## ACTIVITY
Use the entries below and reproduce exactly the lines from the one containing "records of [state.go]." down to the one containing "own, so any", both of them included.

## THE DATA
(* ===== verification/Scheduler.v ===== *)
(** The task scheduler: [src/src/scheduler/scheduler.go], [builtin.go] and the
    records of [state.go].

    Each lock of the scheduler's mutex is one section of a [prog]; the calls in
    between (the cluster lock, the task's own function) are sections of their
    own, so any goroutine may run between them.  A task function takes time: it
    enters and leaves, and [inside] holds the calls in progress.  The world
    answers the clock, the outcomes of the functions and of saving and loading
    the state document.  The ticker of [loop] is the environment: [dispatchDue]
    may start at any moment.  Entries are never removed from the registry, so a
    pointer to one is its name.  Log lines and the notification of a failed run
    change none of this state and are left out. *)
From stdpp Require Import prelude strings list gmap gmultiset sorting.
From Stdlib Require Import ZArith Lia.
From S2P Require Import Prelude GoTime Schedule Threads.

#[local] Open Scope prog_scope.

(** * Constants (nanoseconds) *)

Definition Minute : Z := 60 * second.
Definition Hour : Z := 60 * Minute.
Definition DefaultCatchUpWindow : Z := Hour.
Definition DefaultMaxRetries : Z := 3.
Definition DefaultRetryDelay : Z := 5 * Minute.
Definition DefaultLockTTL : Z := 5 * Minute.

Definition StatusPending : string := "pending".
Definition StatusSuccess : string := "success".
Definition StatusFailed : string := "failed".
Definition StatusSkipped : string := "skipped".

(** The zero [time.Time]. *)
Definition never : Z := zero_time * second.

Definition ErrNotFound : string := "scheduler: task not found".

## SOLUTION
    records of [state.go].

    Each lock of the scheduler's mutex is one section of a [prog]; the calls in
    between (the cluster lock, the task's own function) are sections of their
    own, so any goroutine may run between them.  A task function takes time: it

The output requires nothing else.